(* ===== verification/WriteSpec.v ===== *)
(** * Runs of the server: provisioning, patches and ingestion

    Every state of the tables that the modelled writes can reach from an empty
    schema is consistent, so the assumptions of the read theorems hold in it,
    and the Sensors that provisioning reports can receive telemetry. *)

From S2P Require Import Prelude GoStrings GoSha256 GoTime GoFloat GoJson Uuid Identity Urn Telemetry Decode.
From S2P Require Import Validation Message Txn Store Persist PersistSpec HistoryQuery.
From S2P Require Import HistoryStore TwinModel TwinStore Registry Provision Patch RegistryInv ProvisionSpec.
From S2P Require Import ProvisionRun Users UserEffects TwinPages TemporalSpec.
#[local] Open Scope Z_scope.

Section run.
Context {uuid : Type} `{U : UuidLib uuid}.
Implicit Types (d : RegistryDB uuid) (w : WriteWorld uuid) (actor : uuid) (e p : TwinEntity uuid).

(** ** Each operation keeps the graph *)

Lemma parent_found_twin g parent d : parent_found g parent d ->
  g ∈ gateways (rg_store d) /\ exists p, p ∈ entities d /\ gateway_twin g p /\ e_id p = parent.
Proof.
  intros (name & desc & created & Hrow & Hq). unfold gateway_row in Hrow. case_bool_decide as Hg; [|done].
  split; [done|]. unfold parent_twin_query, gateway_graph_rows in Hq.
  apply first_row_elem, list_elem_of_fmap in Hq as (p & -> & Hp). apply list_elem_of_filter in Hp as [_ Hp].
  apply entities_named_elem in Hp as (Hp & Ht). by exists p.
Qed.

Lemma validated_gateway actor (input : ProvisionGatewayInput uuid) : ValidateProvisionGatewayInput actor input = None ->
  ValidateGatewayID (pg_GatewayID input) = None /\ ValidProvisioningName (pg_Name input) = true.
Proof.
  unfold ValidateProvisionGatewayInput. destruct (_ || _); [done|]. destruct (ValidateGatewayID _); [done|].
  destruct (ValidProvisioningName _); [done|]. done.
Qed.

Lemma validated_sensor actor (input : ProvisionSensorInput) : ValidateProvisionSensorInput actor input = None ->
  ValidateSensorID (ps_SensorID input) = None /\ ValidProvisioningName (ps_Name input) = true.
Proof.
  unfold ValidateProvisionSensorInput. destruct (bool_decide _); [done|]. destruct (ValidateGatewayID _); [done|].
  destruct (ValidateSensorID _); [done|]. destruct (ValidProvisioningName _); [done|]. done.
Qed.

Lemma gateway_done_ok w actor (input : ProvisionGatewayInput uuid) d r d' : ww_new_id w <> uuid_Nil ->
  ValidateProvisionGatewayInput actor input = None -> gateway_done w actor input d r d' -> registry_ok d -> registry_ok d'.
Proof.
  intros Hid Hv Hdone Hok. apply validated_gateway in Hv as [Hg Hn]. destruct Hdone; [|done].
  by apply gateway_added_ok.
Qed.

Lemma sensor_done_ok w actor (input : ProvisionSensorInput) d r d' : ww_new_id w <> uuid_Nil ->
  ValidateProvisionSensorInput actor input = None -> sensor_done w input d r d' -> registry_ok d -> registry_ok d'.
Proof.
  intros Hid Hv Hdone Hok. apply validated_sensor in Hv as [Hs Hn].
  destruct Hdone as [parent Hp Hnew Hfid Hfurn|]; [|done].
  destruct (parent_found_twin _ _ _ Hp) as (Hg & p & Hpe & Hpt & Hpid). by apply (sensor_added_ok _ _ _ _ _ p).
Qed.

Lemma gateway_patch_done_ok w actor g input d r d' : ValidatePatchGatewayInput input = None ->
  gateway_patch_done w actor g input d r d' -> registry_ok d -> registry_ok d'.
Proof.
  intros Hv Hdone Hok. destruct Hdone as [|name desc created e Ha Hrow He Ht Hname Hch name' desc']; [done|].
  unfold gateway_row in Hrow. case_bool_decide as Hg; [|done]. apply gateway_patched_ok; [done..|].
  unfold name', patched_name. destruct (pgi_Name input) as [n|] eqn:Hn; cbn.
  - unfold ValidatePatchGatewayInput in Hv. rewrite Hn in Hv. destruct (_ && _); [done|]. destruct (_ && _); [done|].
    by destruct (ValidProvisioningName n).
  - destruct (ro_gateways d Hok g Hg) as (_ & Hvn & _). unfold stored_gateway_name, gateway_name in Hvn.
    cbn in Hvn, Hrow. destruct (default ("", None) (gateway_columns (rg_columns d) !! g)). by injection Hrow as -> _ _.
Qed.

Lemma sensor_patch_done_ok w actor g s name d r d' : ValidProvisioningName name = true ->
  sensor_patch_done w actor g s name d r d' -> registry_ok d -> registry_ok d'.
Proof.
  intros Hv Hdone Hok. destruct Hdone as [|name0 unit created e Ha Hrow He Ht Hname Hne]; [done|].
  apply sensor_patched_ok; [done..| |done]. unfold sensor_row in Hrow.
  destruct (sensors (rg_store d) !! (g, s)); [done|done].
Qed.

Lemma effect_registry_ok d now m md resource db' : committed_effect now (rg_store d) m md resource db' ->
  registry_ok d -> registry_ok (set_store d db').
Proof.
  intros Heff Hok. destruct (eff_others _ _ _ _ _ _ Heff) as (Hg & Hs & He & Hr).
  destruct (eff_state _ _ _ _ _ _ Heff) as (cand & st & st' & _ & Hst & Hv & Ha & Hst').
  apply store_changed_ok; [done..| | |done]; rewrite Hst'.
  - intros id. destruct (decide (id = r_EntityID resource)) as [->|Hne].
    + rewrite lookup_insert_eq. unfold states. rewrite Hst. naive_solver.
    + by rewrite lookup_insert_ne.
  - intros id st1 H. apply lookup_insert_Some in H as [[_ <-]|[_ H]]; [|by apply (ro_versions d Hok id)].
    destruct (state_after_progress _ _ _ _ Ha) as [->|(-> & _)]; lia.
Qed.

(** ** Runs *)

(** The tables before the first write, with the users that exist. *)
Definition empty_registry (profiles admins : gset uuid) : RegistryDB uuid :=
  mkRegistry (mkDB ∅ ∅ ∅ [] 1 [] [] ∅ []) (mkTwinColumns ∅ ∅ ∅ ∅) ∅ profiles admins ∅ ∅.

(** One write of the server in its world, or a change of the users: the identity
    provider adds accounts, administrators change platform roles.  (Deleting an
    account would take its memberships with it; no code of the server does it.) *)
Inductive WriteCall :=
| CallGateway w actor (input : ProvisionGatewayInput uuid)
| CallSensor w actor (input : ProvisionSensorInput)
| CallOwnerSensor w actor (input : ProvisionSensorInput)
| CallAdminOrOwnerSensor w actor (input : ProvisionSensorInput)
| CallPatchGateway w actor (g : string) (input : PatchGatewayInput)
| CallPatchSensor w actor (g s : string) (input : PatchSensorInput)
| CallTelemetry (sky : Weather) (ctx : bool) (m : Message uuid)
| CallAssign (svc : UserService uuid) w actor (g : string) (target : uuid) (role : string)
| CallRemove (svc : UserService uuid) w actor (g : string) (target : uuid)
| CallTransfer (svc : UserService uuid) w actor (g : string) (target : uuid)
| CallUsers (profiles admins : gset uuid).

Definition perform (c : WriteCall) d : RegistryDB uuid :=
  match c with
  | CallGateway w actor input => (ProvisionGateway w actor input d).2
  | CallSensor w actor input => (ProvisionSensor w actor input d).2
  | CallOwnerSensor w actor input => (ProvisionSensorForOwner w actor input d).2
  | CallAdminOrOwnerSensor w actor input => (ProvisionSensorForAdminOrOwner w actor input d).2
  | CallPatchGateway w actor g input => (PatchGatewayMetadata w actor g input d).2
  | CallPatchSensor w actor g s input => (PatchSensorMetadata w actor g s input d).2
  | CallTelemetry sky ctx m => set_store d (Persist sky ctx (Some m) (rg_store d)).2
  | CallAssign svc w actor g target role => (service_AssignGatewayUser svc w actor g target role d).2
  | CallRemove svc w actor g target => (service_RemoveGatewayUser svc w actor g target d).2
  | CallTransfer svc w actor g target => (service_TransferGatewayOwner svc w actor g target d).2
  | CallUsers profiles admins =>
      mkRegistry (rg_store d) (rg_columns d) (rg_roles d) (rg_profiles d ∪ profiles) admins (rg_gateway_created d)
        (rg_sensor_created d)
  end.

(** What holds of the calls the server makes: new identifiers are not nil, stored
    messages are validated ones, and the user service has the PostgreSQL repository. *)
Definition call_fits (c : WriteCall) : Prop :=
  match c with
  | CallGateway w _ _ | CallSensor w _ _ | CallOwnerSensor w _ _ | CallAdminOrOwnerSensor w _ _ => ww_new_id w <> uuid_Nil
  | CallTelemetry _ _ m => message_ok m
  | CallAssign svc _ _ _ _ _ | CallRemove svc _ _ _ _ | CallTransfer svc _ _ _ _ => sv_repo svc = PostgresUserRepository
  | _ => True
  end.

Definition server_step d d' : Prop := exists c, call_fits c /\ d' = perform c d.

Lemma server_call c d : call_fits c -> server_step d (perform c d).
Proof. intros H. by exists c. Qed.

(** Everything the reads and the ingestion assume of the tables. *)
Record server_ok d : Prop := {
  so_registry : registry_ok d;
  so_telemetry : telemetry_inv (rg_store d);
  so_intervals : intervals_stored (rg_store d);
  so_roles : roles_named d;
}.

Lemma empty_registry_ok profiles admins : server_ok (empty_registry profiles admins).
Proof.
  split.
  - split; cbn; unfold entities, relationships, states; cbn.
    + apply NoDup_nil_2.
    + apply NoDup_nil_2.
    + by intros e ?%elem_of_nil.
    + by intros e ?%elem_of_nil.
    + intros id st H. by rewrite lookup_empty in H.
    + intros id [st H]. by rewrite lookup_empty in H.
    + by intros r ?%elem_of_nil.
    + by intros e ?%elem_of_nil.
    + by intros g ?%elem_of_empty.
    + intros g s [x H]. by rewrite lookup_empty in H.
    + intros u g r H. by rewrite lookup_empty in H.
    + by intros g ?%elem_of_empty.
  - split.
    + intros k1 k2 r1 r2 _ H. cbn in H. by rewrite lookup_empty in H.
    + intros k. cbn. by rewrite lookup_empty.
  - intros r Hr. by apply elem_of_nil in Hr.
  - apply map_Forall_empty.
Qed.

(** The telemetry tables that the registry writes do not touch. *)
Lemma same_telemetry d d' : processed_messages (rg_store d') = processed_messages (rg_store d) ->
  telemetry (rg_store d') = telemetry (rg_store d) ->
  twin_temporal_values (rg_store d') = twin_temporal_values (rg_store d) ->
  registry_ok d' -> roles_named d' -> server_ok d -> server_ok d'.
Proof.
  intros Hp Ht Hv Hok Hro [_ [Hr Hs] Hi _]. split; [done| | |done].
  - split.
    + unfold ranges_disjoint. rewrite Hp. exact Hr.
    + unfold samples_in_step, rows_of. rewrite Hp, Ht. exact Hs.
  - unfold intervals_stored. rewrite Hv. exact Hi.
Qed.

Lemma gateway_done_server w actor (input : ProvisionGatewayInput uuid) d r d' : ww_new_id w <> uuid_Nil ->
  ValidateProvisionGatewayInput actor input = None -> gateway_done w actor input d r d' -> server_ok d -> server_ok d'.
Proof.
  intros Hid Hv Hdone Hd. pose proof (gateway_done_ok _ _ _ _ _ _ Hid Hv Hdone (so_registry d Hd)) as Hok.
  pose proof (gateway_done_named _ _ _ _ _ _ Hdone (so_roles d Hd)). destruct Hdone; [|done]. by apply (same_telemetry d).
Qed.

What you need to do>
Among the lines of the data, some may contain the string "CallPatchSensor"; report how many, and nothing more.

Answer>
2